# Task item:
Quote exactly the lines running from the line with "team ∈ l → p < points team →" to the end of the entries, including both, and nothing else.

━━━━━ Material provided

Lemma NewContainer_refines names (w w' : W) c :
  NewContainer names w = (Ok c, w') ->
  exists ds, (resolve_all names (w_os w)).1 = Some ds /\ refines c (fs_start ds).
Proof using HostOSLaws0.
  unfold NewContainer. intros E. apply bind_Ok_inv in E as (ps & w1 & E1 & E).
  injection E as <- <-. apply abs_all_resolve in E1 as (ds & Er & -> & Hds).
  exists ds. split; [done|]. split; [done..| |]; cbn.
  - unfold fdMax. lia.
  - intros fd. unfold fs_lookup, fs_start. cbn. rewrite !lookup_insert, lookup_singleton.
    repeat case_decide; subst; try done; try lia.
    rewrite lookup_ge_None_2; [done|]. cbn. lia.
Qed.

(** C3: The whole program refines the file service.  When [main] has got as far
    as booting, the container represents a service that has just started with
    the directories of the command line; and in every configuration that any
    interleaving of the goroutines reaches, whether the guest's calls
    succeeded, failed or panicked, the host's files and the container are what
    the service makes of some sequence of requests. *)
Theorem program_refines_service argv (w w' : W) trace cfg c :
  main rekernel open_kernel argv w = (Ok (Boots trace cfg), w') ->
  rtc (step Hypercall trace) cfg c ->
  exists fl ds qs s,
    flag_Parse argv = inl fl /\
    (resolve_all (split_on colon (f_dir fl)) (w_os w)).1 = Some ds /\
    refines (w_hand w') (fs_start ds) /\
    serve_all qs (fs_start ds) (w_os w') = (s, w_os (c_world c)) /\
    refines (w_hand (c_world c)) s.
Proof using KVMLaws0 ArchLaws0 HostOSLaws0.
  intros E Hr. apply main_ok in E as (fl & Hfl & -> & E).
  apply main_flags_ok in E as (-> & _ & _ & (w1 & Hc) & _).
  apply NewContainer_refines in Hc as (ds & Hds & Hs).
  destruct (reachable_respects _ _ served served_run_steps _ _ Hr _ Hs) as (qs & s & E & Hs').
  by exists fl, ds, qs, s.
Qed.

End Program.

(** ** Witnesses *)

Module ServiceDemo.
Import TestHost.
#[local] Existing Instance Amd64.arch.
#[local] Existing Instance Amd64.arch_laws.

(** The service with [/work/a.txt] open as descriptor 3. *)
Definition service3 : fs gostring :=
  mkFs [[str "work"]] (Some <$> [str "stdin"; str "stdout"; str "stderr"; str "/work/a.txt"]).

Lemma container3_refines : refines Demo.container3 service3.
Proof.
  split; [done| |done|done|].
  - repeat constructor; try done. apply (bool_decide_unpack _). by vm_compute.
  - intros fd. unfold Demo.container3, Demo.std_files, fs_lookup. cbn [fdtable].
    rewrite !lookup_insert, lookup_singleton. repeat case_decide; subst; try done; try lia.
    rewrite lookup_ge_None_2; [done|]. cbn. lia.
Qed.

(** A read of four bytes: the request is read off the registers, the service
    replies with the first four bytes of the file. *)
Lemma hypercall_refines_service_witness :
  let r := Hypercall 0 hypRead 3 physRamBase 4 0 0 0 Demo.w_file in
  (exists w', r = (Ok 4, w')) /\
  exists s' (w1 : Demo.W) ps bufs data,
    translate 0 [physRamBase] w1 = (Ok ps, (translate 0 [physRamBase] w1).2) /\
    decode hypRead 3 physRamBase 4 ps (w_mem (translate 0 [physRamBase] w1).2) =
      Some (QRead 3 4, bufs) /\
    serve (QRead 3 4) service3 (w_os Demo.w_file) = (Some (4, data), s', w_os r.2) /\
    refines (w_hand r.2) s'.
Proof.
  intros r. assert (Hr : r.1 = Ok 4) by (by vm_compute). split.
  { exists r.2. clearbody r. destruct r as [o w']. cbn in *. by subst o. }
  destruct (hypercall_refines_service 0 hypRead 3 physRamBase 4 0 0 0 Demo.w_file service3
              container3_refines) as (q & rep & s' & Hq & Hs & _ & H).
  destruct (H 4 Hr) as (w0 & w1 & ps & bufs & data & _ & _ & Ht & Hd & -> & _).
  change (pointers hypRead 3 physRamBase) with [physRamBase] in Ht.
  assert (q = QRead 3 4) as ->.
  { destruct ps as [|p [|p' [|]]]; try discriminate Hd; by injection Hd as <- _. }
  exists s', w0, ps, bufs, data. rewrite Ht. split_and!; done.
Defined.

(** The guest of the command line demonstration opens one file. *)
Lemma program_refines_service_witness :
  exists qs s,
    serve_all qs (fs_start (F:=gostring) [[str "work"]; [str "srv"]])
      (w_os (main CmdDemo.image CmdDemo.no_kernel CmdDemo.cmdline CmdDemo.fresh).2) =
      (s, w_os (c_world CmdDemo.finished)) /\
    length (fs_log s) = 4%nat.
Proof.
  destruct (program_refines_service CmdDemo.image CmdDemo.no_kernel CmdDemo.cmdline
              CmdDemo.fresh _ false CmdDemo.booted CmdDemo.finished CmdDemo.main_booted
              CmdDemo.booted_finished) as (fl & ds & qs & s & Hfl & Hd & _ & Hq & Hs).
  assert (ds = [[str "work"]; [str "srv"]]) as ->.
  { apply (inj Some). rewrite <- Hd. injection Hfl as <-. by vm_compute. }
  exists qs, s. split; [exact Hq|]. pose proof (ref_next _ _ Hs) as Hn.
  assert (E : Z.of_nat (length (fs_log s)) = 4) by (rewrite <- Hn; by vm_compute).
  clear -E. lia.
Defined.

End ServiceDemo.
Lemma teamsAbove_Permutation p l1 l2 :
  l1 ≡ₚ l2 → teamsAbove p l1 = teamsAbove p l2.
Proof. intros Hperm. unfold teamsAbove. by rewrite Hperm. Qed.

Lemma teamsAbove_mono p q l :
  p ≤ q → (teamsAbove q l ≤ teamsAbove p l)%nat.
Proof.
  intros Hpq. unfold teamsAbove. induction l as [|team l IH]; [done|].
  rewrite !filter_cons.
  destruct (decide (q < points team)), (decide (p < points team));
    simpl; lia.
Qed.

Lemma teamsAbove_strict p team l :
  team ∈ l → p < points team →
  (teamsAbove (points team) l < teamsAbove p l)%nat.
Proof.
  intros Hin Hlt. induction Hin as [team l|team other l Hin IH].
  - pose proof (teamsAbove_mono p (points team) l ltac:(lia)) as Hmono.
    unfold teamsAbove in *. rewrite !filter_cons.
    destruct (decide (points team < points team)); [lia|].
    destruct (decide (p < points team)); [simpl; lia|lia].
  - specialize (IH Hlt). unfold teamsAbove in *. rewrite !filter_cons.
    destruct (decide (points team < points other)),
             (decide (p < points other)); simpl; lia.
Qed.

━━━━━━━━━━

# Task solution:
  team ∈ l → p < points team →
  (teamsAbove (points team) l < teamsAbove p l)%nat.
Proof.
  intros Hin Hlt. induction Hin as [team l|team other l Hin IH].
  - pose proof (teamsAbove_mono p (points team) l ltac:(lia)) as Hmono.
    unfold teamsAbove in *. rewrite !filter_cons.
    destruct (decide (points team < points team)); [lia|].
    destruct (decide (p < points team)); [simpl; lia|lia].
  - specialize (IH Hlt). unfold teamsAbove in *. rewrite !filter_cons.
    destruct (decide (points team < points other)),
             (decide (p < points other)); simpl; lia.
Qed.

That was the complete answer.